This Form 10-Q contains certain “forward-looking statements” within the meaning of Section 27A of the Securities Act of 1933, as amended, and Section 21E of the Securities Exchange Act of 1934, as amended, which represent K2’s expectations concerning future events, many of which are beyond the control of K2, including, but not limited to, the following: statements regarding future sales and earnings, marketing efforts and trends concerning products sold by K2, foreign exchange rate fluctuations, debt reduction, conditions impacting the pension obligations, inventory levels at retail, product acceptance and demand, growth efforts, cost savings and economies of scale, dependence on foreign manufacturing, margin enhancement efforts, product development efforts, success of new product introductions future acquisitions and dispositions and overall market trends which involve substantial risks and uncertainties.
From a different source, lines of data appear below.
(** ** Properties *)

(** Log reconciliation: entries from a leader are rejected, changing
    nothing, exactly when the log has no entry of [prevTerm] at [prevIndex],
    and the reply names the first index of the conflicting term's run;
    otherwise nothing up to [prevIndex] changes, an agreeing log is never
    shortened, a conflicting one is cut at the first conflict, and, when equal
    terms at an index mean equal entries, the log continues with exactly the
    leader's entries. *)
Theorem append_entries_reconciles n prev prevTerm entries n' ok ci ct :
  0 <= prev → prev + zlen entries < 2 ^ 64 → zlen (rlog n) < 2 ^ 64 - 1 →
  appendEntriesFromLeader n prev prevTerm entries = (n', (ok, ci, ct)) →
  let p := Z.to_nat prev in
  let present := prev = 0 ∨ prev <= zlen (rlog n) ∧ term_at (rlog n) (p - 1) = Some prevTerm in
  (ok = true ↔ present) ∧
  (ok = false → n' = n ∧
     ((zlen (rlog n) < prev ∧ ci = zlen (rlog n) + 1 ∧ ct = 0) ∨
      (1 <= ci <= prev ∧ ct ≠ prevTerm ∧
       (∀ i, ci <= i <= prev → term_at (rlog n) (Z.to_nat i - 1) = Some ct) ∧
       (ci = 1 ∨ term_at (rlog n) (Z.to_nat ci - 2) ≠ Some ct)))) ∧
  (ok = true → reconciled (rlog n) p entries (rlog n') ∧ take p (rlog n') = take p (rlog n) ∧
     ((∀ j x e, rlog n !! (p + j)%nat = Some x → entries !! j = Some e → le_Term x = le_Term e → x = e) →
      take (length entries) (drop p (rlog n')) = entries)).
Proof.
  intros Hp Hlt Hlen Heq p present. unfold appendEntriesFromLeader in Heq.
  assert (prev <= zlen (rlog n) →
    (persistLocked (set_log n (merge_loop (rlog n) (u64 (prev + 1)) 0 entries)), (true, 0, 0)) =
      (n', (ok, ci, ct)) → ok = true ∧ reconciled (rlog n) p entries (rlog n') ∧
    take p (rlog n') = take p (rlog n) ∧
     ((∀ j x e, rlog n !! (p + j)%nat = Some x → entries !! j = Some e → le_Term x = le_Term e → x = e) →
      take (length entries) (drop p (rlog n')) = entries)) as Haccept.
  { intros Hle [= <- <- _ _]. split; [done|].
    assert (rlog (persistLocked (set_log n (merge_loop (rlog n) (u64 (prev + 1)) 0 entries))) =
      merge_loop (rlog n) (u64 (prev + 1)) 0 entries) as ->
      by (unfold persistLocked; by destruct (nd_saves (set_log _ _))).
    pose proof (merge_loop_spec (rlog n) prev 0 entries Hp ltac:(lia) ltac:(lia) ltac:(lia)) as Hr.
    rewrite Z.add_0_r in Hr. fold p in Hr.
    assert (p <= length (rlog n))%nat by (unfold p, zlen in *; lia).
    split; [done|]. split; [by eapply reconciled_prefix|]. by apply reconciled_entries. }
  destruct (Z.ltb_spec (zlen (rlog n)) prev) as [Hover|Hle].
  { injection Heq as <- <- <- <-. split; [|split; [|done]].
    - split; [done|]. intros [->|[? _]]; [pose proof (zlen_nonneg (rlog n)); lia|lia].
    - intros _. split; [done|]. left. split_and!; [done| |done]. apply u64_id. unfold is_u64.
      pose proof (zlen_nonneg (rlog n)). lia. }
  destruct (Z.ltb_spec 0 prev) as [Hpos|H0].
  2: { destruct (Haccept Hle Heq) as (-> & Hrest). split; [|split; [done|done]].
       split; [|done]. intros _. left. lia. }
  destruct (lookup_lt_is_Some_2 (rlog n) (Z.to_nat (prev - 1))) as [e He]; [unfold zlen in *; lia|].
  rewrite He in Heq. assert (term_at (rlog n) (p - 1) = Some (le_Term e)) as Hte.
  { unfold term_at, p. replace (Z.to_nat prev - 1)%nat with (Z.to_nat (prev - 1)) by lia. by rewrite He. }
  destruct (Z.eqb_spec (le_Term e) prevTerm) as [Het|Hne]; cbn [negb] in Heq.
  { destruct (Haccept Hle Heq) as (-> & Hrest). split; [|split; [done|done]].
    split; [|done]. intros _. right. split; [done|]. by rewrite Hte, Het. }
  injection Heq as <- <- <- <-. split; [|split; [|done]].
  { split; [done|]. intros [->|[_ Ht]]; [lia|]. rewrite Hte in Ht. congruence. }
  intros _. split; [done|]. right.
  destruct (conflict_start_spec (rlog n) (le_Term e) p) as (H1 & H2 & H3);
    [unfold p, zlen in *; lia|done|].
  assert (Z.of_nat p = prev) as Hpz by (unfold p; lia). fold p. cbv zeta in H1, H2, H3.
  split; [lia|]. split; [done|]. split.
  - intros i Hi. apply H2. lia.
  - rewrite Nat2Z.id. destruct H3 as [H3|H3]; [left; lia|by right].
Qed.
K2 cautions these statements are further qualified by important factors that could cause actual results to differ materially from those in the forward-looking statements, including, but not limited to, weather, economic conditions, the financial condition of K2’s customers, unfavorable political developments, rapid changes in marketing strategies, product design, styles and tastes, competitive pricing and the impact of foreign exchange on product costs, and other risks described in K2’s Annual Report on Form 10-K for the year ended December 31, 2002, in the Annual Report on Form 10-K for the year ended August 31, 2002 of Rawlings Sporting Goods Company, Inc. (other than the risks entitled “Credit Agreement Restrictions” and “Consideration of Strategic Alternatives”), and the section entitled “Risk Factors and Trends Affecting the Combined Company” in the Registration Statement on Form S-4 filed with the Securities Exchange Commission on February 25, 2003. Additionally, the severe acute respiratory syndrome (“SARS”) virus in southern China and Hong Kong could impact K2’s ability to manufacture and source products. Most of K2’s factories, as well as those with which K2 contracts, are located in southern China and K2’s Asian offices are located in Hong Kong. Any significant interruption in K2’s ability to send personnel to those areas to inspect and develop product or samples, or a high absenteeism rate at the factories or at K2’s offices, could have an adverse effect on K2’s ability to finalize, manufacture and ship its products.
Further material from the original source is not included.